While on vacation on the lush island of Kauai, Hawaii, Twohy was inspired to plot his latest project, one that happily breaks the conventional rules of three-act linear storytelling. As he hiked the switchbacks of Kauai's remote trails, Twohy began imagining an intricate thriller of switchback deceptions about two serial killers who track and eliminate their victims.

The writer/director begins his story with a raucous wedding reception at the W Hotel in Westwood, Los Angeles. Well-wishers at a party for Cliff and Cydney pass around a video camera that records the crowd's enthusiasm for the blissful newlyweds beginning their life together. The camcorder tracks Cliff and Cydney's departure for Hanalei and their honeymoon on the legendary hiking trails of Kauai.

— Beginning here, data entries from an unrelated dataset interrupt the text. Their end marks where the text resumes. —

(* ===== verification/StreamManager.v ===== *)
(** * The registry of streams

    src/rust/kernel/src/core/stream/backend.rs and manager.rs: the interface every
    stream backend implements, the registry with its miss-materializer, whole
    reads and [forward], and blocking reads as threads that park on the
    generation-counted notification of the stream. *)

From S2P Require Import Prelude Bytes Codec StreamBuf.

(** ** The backend interface *)

(** [StreamBackend]; the clock is an argument of [push], [None] is a panic. *)
Class StreamBackend (B : Type) := {
  sb_push : Z → string → B → option (result StreamError N * B);
  sb_read_at : N → B → option (result StreamError (string * N));
  sb_read_batch : N → nat → B → option (result StreamError (list string * N));
  sb_close : B → B;
  sb_is_closed : B → bool;
  sb_tail_offset : B → N;
  sb_msg_count : B → N;
  sb_earliest_offset : B → N;
  sb_last_append_ms : B → option Z }.

#[export] Instance memory_stream_backend : StreamBackend MemoryStream := {
  sb_push := stream_push;
  sb_read_at := stream_read_at;
  sb_read_batch := stream_read_batch;
  sb_close := stream_close;
  sb_is_closed := ms_closed;
  sb_tail_offset := ms_tail;
  sb_msg_count := ms_msg_count;
  sb_earliest_offset _ := 0%N;
  sb_last_append_ms := last_append_ms }.

(** ** The registry *)

Inductive StreamManagerError :=
  | StreamExists (path : string)
  | StreamNotFound (path : string)
  | StreamMgrClosed (path : string)
  | StreamWouldBlock (what : string)
  | StreamBackendError (e : StreamError)
  | StreamResolve (what : string).

Section manager.
Context {B : Type} `{!StreamBackend B}.

(** [StreamSlot]: the cell of the shared backend, and the generation its
    notification counts wakes with. *)
Record StreamSlot := mkSlot { slot_backend : N; slot_generation : N }.

Record StreamManager := mkStreamManager {
  sm_store : gmap N B;
  sm_next : N;
  sm_buffers : gmap string StreamSlot;
  sm_materializer : option (string → result string (option B)) }.

Definition stream_manager_new : StreamManager := mkStreamManager ∅ 0 ∅ None.

(** [OnceLock::set]: the first one stays. *)
Definition set_materializer (f : string → result string (option B)) (m : StreamManager) : StreamManager :=
  mkStreamManager (sm_store m) (sm_next m) (sm_buffers m)
    (match sm_materializer m with Some g => Some g | None => Some f end).

Definition sm_set (l : N) (b : B) (m : StreamManager) : StreamManager :=
  mkStreamManager (<[l := b]> (sm_store m)) (sm_next m) (sm_buffers m) (sm_materializer m).

Definition with_buffers (bs : gmap string StreamSlot) (m : StreamManager) : StreamManager :=
  mkStreamManager (sm_store m) (sm_next m) bs (sm_materializer m).

(** [Arc::new] *)
Definition sm_alloc (b : B) (m : StreamManager) : N * StreamManager :=
  (sm_next m, mkStreamManager (<[sm_next m := b]> (sm_store m)) (sm_next m + 1) (sm_buffers m) (sm_materializer m)).

Definition sm_register (path : string) (l : N) (m : StreamManager) :
    result StreamManagerError () * StreamManager :=
  match sm_buffers m !! path with
  | Some _ => (Err (StreamExists path), m)
  | None => (Ok (), with_buffers (<[path := mkSlot l 0]> (sm_buffers m)) m)
  end.

(** [of_memory] is the coercion to [dyn StreamBackend]. *)
Definition sm_create (of_memory : MemoryStream → B) (path : string) (capacity : N) (m : StreamManager) :
    result StreamManagerError () * StreamManager :=
  let '(l, m) := sm_alloc (of_memory (stream_new capacity)) m in sm_register path l m.

Definition sm_get (path : string) (m : StreamManager) : option (N * B) :=
  slot ← sm_buffers m !! path; b ← sm_store m !! slot_backend slot; Some (slot_backend slot, b).

Definition materialize_miss (path : string) (m : StreamManager) :
    result StreamManagerError (option (N * B)) * StreamManager :=
  match sm_materializer m with
  | None => (Ok None, m)
  | Some f =>
      match f path with
      | Err e => (Err (StreamResolve e), m)
      | Ok None => (Ok None, m)
      | Ok (Some b) =>
          let '(l, m) := sm_alloc b m in
          let '(_, m) := sm_register path l m in
          (Ok (sm_get path m), m)
      end
  end.

Definition resolve (path : string) (m : StreamManager) :
    result StreamManagerError (option (N * B)) * StreamManager :=
  match sm_get path m with
  | Some lb => (Ok (Some lb), m)
  | None => materialize_miss path m
  end.

(** [self.resolve(path)?.ok_or_else(NotFound)?], then [k]. *)
Definition resolved {A} (path : string) (m : StreamManager)
    (k : N → B → StreamManager → option (result StreamManagerError A * StreamManager)) :
    option (result StreamManagerError A * StreamManager) :=
  match resolve path m with
  | (Err e, m) => Some (Err e, m)
  | (Ok None, m) => Some (Err (StreamNotFound path), m)
  | (Ok (Some (l, b)), m) => k l b m
  end.

(** [wake_all_readers] on the slot of [path]: its generation moves on. *)
Definition sm_wake (path : string) (m : StreamManager) : StreamManager :=
  with_buffers (alter (λ s, mkSlot (slot_backend s) (wrap64 (slot_generation s + 1))) path (sm_buffers m)) m.

Definition sm_destroy (path : string) (m : StreamManager) : result StreamManagerError () * StreamManager :=
  match sm_get path m with
  | Some (l, b) =>
      let m := sm_set l (sb_close b) m in (Ok (), with_buffers (delete path (sm_buffers m)) m)
  | None => (Err (StreamNotFound path), m)
  end.

Definition sm_close (path : string) (m : StreamManager) : result StreamManagerError () * StreamManager :=
  match sm_get path m with
  | Some (l, b) => (Ok (), sm_wake path (sm_set l (sb_close b) m))
  | None => (Err (StreamNotFound path), m)
  end.

Definition sm_has (path : string) (m : StreamManager) : bool := bool_decide (is_Some (sm_buffers m !! path)).

Definition sm_write_nowait (now : Z) (path data : string) (m : StreamManager) :
    option (result StreamManagerError N * StreamManager) :=
  resolved path m (λ l b m,
    '(r, b) ← sb_push now data b;
    let m := sm_set l b m in
    Some (match r with
          | Ok offset => (Ok offset, sm_wake path m)
          | Err e => (Err (StreamBackendError e), m)
          end)).

Definition wake_waiters (path : string) (m : StreamManager) : bool * StreamManager :=
  if sm_has path m then (true, sm_wake path m) else (false, m).

Definition sm_read_at (path : string) (offset : N) (m : StreamManager) :
    option (result StreamManagerError (option (string * N)) * StreamManager) :=
  resolved path m (λ _ b m,
    r ← sb_read_at offset b;
    Some (match r with
          | Ok x => Ok (Some x)
          | Err StreamEmpty => Ok None
          | Err StreamClosedEmpty => Err (StreamMgrClosed path)
          | Err e => Err (StreamBackendError e)
          end, m)).

Definition sm_read_batch (path : string) (offset : N) (count : nat) (m : StreamManager) :
    option (result StreamManagerError (list string * N) * StreamManager) :=
  resolved path m (λ _ b m,
    r ← sb_read_batch offset count b;
    Some (match r with Ok x => Ok x | Err e => Err (StreamBackendError e) end, m)).

(** The loop of [collect_all_payloads]; [None] is a panic or the fuel's end. *)
Fixpoint collect_loop (fuel : nat) (offset : N) (out : string) (b : B) :
    option (result StreamManagerError string) :=
  match fuel with
  | O => None
  | S fuel =>
      r ← sb_read_at offset b;
      match r with
      | Ok (data, next) => collect_loop fuel next (out +:+ data) b
      | Err (StreamEmpty | StreamClosedEmpty) => Some (Ok out)
      | Err e => Some (Err (StreamBackendError e))
      end
  end.

Definition collect_all_payloads (fuel : nat) (path : string) (m : StreamManager) :
    option (result StreamManagerError string * StreamManager) :=
  resolved path m (λ _ b m, r ← collect_loop fuel (sb_earliest_offset b) "" b; Some (r, m)).

Definition sm_tail (path : string) (m : StreamManager) : option N * StreamManager :=
  match resolve path m with
  | (Ok (Some (_, b)), m) => (Some (sb_tail_offset b), m)
  | (_, m) => (None, m)
  end.

Definition sm_last_append_ms (path : string) (m : StreamManager) : option Z * StreamManager :=
  match resolve path m with
  | (Ok (Some (_, b)), m) => (sb_last_append_ms b, m)
  | (_, m) => (None, m)
  end.

(** The loop of [forward] from the cell [src] to the cell [dst]. *)
Fixpoint forward_loop (fuel : nat) (now : Z) (src dst offset forwarded : N) (m : StreamManager) :
    option (result StreamManagerError (N * N) * StreamManager) :=
  match fuel with
  | O => None
  | S fuel =>
      b ← sm_store m !! src;
      r ← sb_read_at offset b;
      match r with
      | Ok (data, next) =>
          b ← sm_store m !! dst;
          '(r, b) ← sb_push now data b;
          let m := sm_set dst b m in
          match r with
          | Ok _ => forward_loop fuel now src dst next (forwarded + 1) m
          | Err e => Some (Err (StreamBackendError e), m)
          end
      | Err (StreamEmpty | StreamClosedEmpty) => Some (Ok (forwarded, offset), m)
      | Err e => Some (Err (StreamBackendError e), m)
      end
  end.

Definition sm_forward (fuel : nat) (now : Z) (from to : string) (from_offset : N) (m : StreamManager) :
    option (result StreamManagerError (N * N) * StreamManager) :=
  resolved from m (λ src _ m,
    resolved to m (λ dst _ m,
      '(r, m) ← forward_loop fuel now src dst from_offset 0 m;
      Some (match r with
            | Ok (forwarded, offset) =>
                (Ok (forwarded, offset), if (0 <? forwarded)%N then sm_wake to m else m)
            | Err e => (Err e, m)
            end))).

Definition sm_close_all (m : StreamManager) : StreamManager :=
  foldr (λ '(path, slot) m,
    match sm_store m !! slot_backend slot with
    | Some b => sm_wake path (sm_set (slot_backend slot) (sb_close b) m)
    | None => m
    end) m (map_to_list (sm_buffers m)).
End manager.

Arguments StreamManager : clear implicits.

(** ** Blocking reads *)

(** Threads of one stream: [write_nowait], [forward], [read_at_blocking] and
    [close], split where another thread can run.  The mutex of the generation is
    held only within a step. *)
Inductive StreamThread :=
  | SWrite (data : string)
  | SWriteWake (offset : N)
  | SWriteDone (r : result StreamManagerError N)
  | SForward (data : string)
  | SForwardWake
  | SForwardDone
  | SRead (offset : N)
  | SReadTry (offset observed : N)
  | SReadLock (offset observed : N)
  | SReadParked (offset : N)
  | SReadWoken (offset : N)
  | SReadDone (r : result StreamManagerError (string * N))
  | SClose
  | SCloseWake
  | SCloseDone.

Record StreamWait (B : Type) := mkStreamWait {
  sw_backend : B;
  sw_generation : N;
  sw_threads : list StreamThread }.
Arguments mkStreamWait {B}.
Arguments sw_backend {B}.
Arguments sw_generation {B}.
Arguments sw_threads {B}.

(** [notify_all] *)
Definition wake_parked (ts : list StreamThread) : list StreamThread :=
  (λ t, match t with SReadParked offset => SReadWoken offset | t => t end) <$> ts.

Section waiting.
Context {B : Type} `{!StreamBackend B} (path : string).

Definition read_answer (r : result StreamError (string * N)) (empty : StreamThread) : StreamThread :=
  match r with
  | Ok x => SReadDone (Ok x)
  | Err StreamClosedEmpty => SReadDone (Err (StreamMgrClosed path))
  | Err StreamEmpty => empty
  | Err e => SReadDone (Err (StreamBackendError e))
  end.

Inductive stream_wait_step : StreamWait B → StreamWait B → Prop :=
  | sw_push b g ts i now data offset b' :
      ts !! i = Some (SWrite data) → sb_push now data b = Some (Ok offset, b') →
      stream_wait_step (mkStreamWait b g ts) (mkStreamWait b' g (<[i := SWriteWake offset]> ts))
  | sw_push_err b g ts i now data e b' :
      ts !! i = Some (SWrite data) → sb_push now data b = Some (Err e, b') →
      stream_wait_step (mkStreamWait b g ts)
        (mkStreamWait b' g (<[i := SWriteDone (Err (StreamBackendError e))]> ts))
  | sw_wake b g ts i offset :
      ts !! i = Some (SWriteWake offset) →
      stream_wait_step (mkStreamWait b g ts)
        (mkStreamWait b (wrap64 (g + 1)) (wake_parked (<[i := SWriteDone (Ok offset)]> ts)))
  | sw_forward b g ts i now data offset b' :
      ts !! i = Some (SForward data) → sb_push now data b = Some (Ok offset, b') →
      stream_wait_step (mkStreamWait b g ts) (mkStreamWait b' g (<[i := SForwardWake]> ts))
  | sw_forward_wake b g ts i j offset :
      ts !! i = Some SForwardWake → ts !! j = Some (SReadParked offset) →
      stream_wait_step (mkStreamWait b g ts)
        (mkStreamWait b (wrap64 (g + 1)) (<[j := SReadWoken offset]> (<[i := SForwardDone]> ts)))
  | sw_start b g ts i offset :
      ts !! i = Some (SRead offset) →
      stream_wait_step (mkStreamWait b g ts) (mkStreamWait b g (<[i := SReadTry offset g]> ts))
  | sw_try b g ts i offset observed r :
      ts !! i = Some (SReadTry offset observed) → sb_read_at offset b = Some r →
      stream_wait_step (mkStreamWait b g ts)
        (mkStreamWait b g (<[i := read_answer r (SReadLock offset observed)]> ts))
  | sw_expired b g ts i offset observed :
      ts !! i = Some (SReadLock offset observed) →
      stream_wait_step (mkStreamWait b g ts)
        (mkStreamWait b g (<[i := SReadDone (Err (StreamWouldBlock "stream read timeout"))]> ts))
  | sw_park b g ts i offset :
      ts !! i = Some (SReadLock offset g) →
      stream_wait_step (mkStreamWait b g ts) (mkStreamWait b g (<[i := SReadParked offset]> ts))
  | sw_retry b g ts i offset observed :
      ts !! i = Some (SReadLock offset observed) → observed ≠ g →
      stream_wait_step (mkStreamWait b g ts) (mkStreamWait b g (<[i := SReadTry offset g]> ts))
  | sw_timeout b g ts i offset :
      ts !! i = Some (SReadParked offset) →
      stream_wait_step (mkStreamWait b g ts) (mkStreamWait b g (<[i := SReadWoken offset]> ts))
  | sw_woken b g ts i offset :
      ts !! i = Some (SReadWoken offset) →
      stream_wait_step (mkStreamWait b g ts) (mkStreamWait b g (<[i := SReadTry offset g]> ts))
  | sw_close b g ts i :
      ts !! i = Some SClose →
      stream_wait_step (mkStreamWait b g ts) (mkStreamWait (sb_close b) g (<[i := SCloseWake]> ts))
  | sw_close_wake b g ts i :
      ts !! i = Some SCloseWake →
      stream_wait_step (mkStreamWait b g ts)
        (mkStreamWait b (wrap64 (g + 1)) (wake_parked (<[i := SCloseDone]> ts))).
End waiting.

A sightseeing chopper banks to reveal Waimea Canyon, Wai'ale'ale Crater and waterfalls that plunge 3,000 feet. Pods of whales breach the waters on the Na Pali Coast and Kalalau Beach, a golden crescent of sand, is cordoned off from civilization by steep green mountains that dip into the Pacific. There are only two ways in and out of this paradise—by kayak or by the Kalalau Trail, an 11-mile trek along the island's north shore. The trail spans from Ke'e Beach to Kalalau Valley and requires up to two days to complete. The island promises an adventurous Cydney and Cliff check out their surroundings. beginning to Cydney and Cliff 's new life together…until they learn that serial killers are on the loose.

Twohy had no interest in creating a paint-by-numbers thriller and refused pressure from other would-be financiers to make the story more conventional. "I could see the temptation,” he says. "The story does set up fairly conventionally, like a straight-ahead thriller. But then halfway through, it kind of explodes in your face as I turn over all the cards, revealing who the killers are. In doing so, that messes with the audience's sympathies and expectations. The second half of the movie then goes dark and dire and fairly extreme.”

His wide-eyed city dwellers become fascinated with two new friends they meet on the trail. Nick and Gina are a rugged pair who hike and hunt together, and Twohy's newlyweds find them exhilarating. In addition to the tough-but-charming couple, Cliff and Cydney come across two mysterious hitchhikers named Kale and Cleo. Unfortunately, they can't decide whether their new acquaintances are dangerous or harmless.

When news spreads among the group that there has been a series of tourist murders on Oahu—and law enforcement believes the psychopaths have come to their tropical paradise of Kauai—the travelers band together for safety in numbers. The problem is that they begin to suspect the killer is among them.

The director explains the rationale and motivations of his characters: "When we're on vacation, we often do things we otherwise wouldn't. We talk to people in different ways. We tell more about ourselves than maybe we should. That's one of the key things that allows the serial killers in our midst to keep learning and to keep changing identities.”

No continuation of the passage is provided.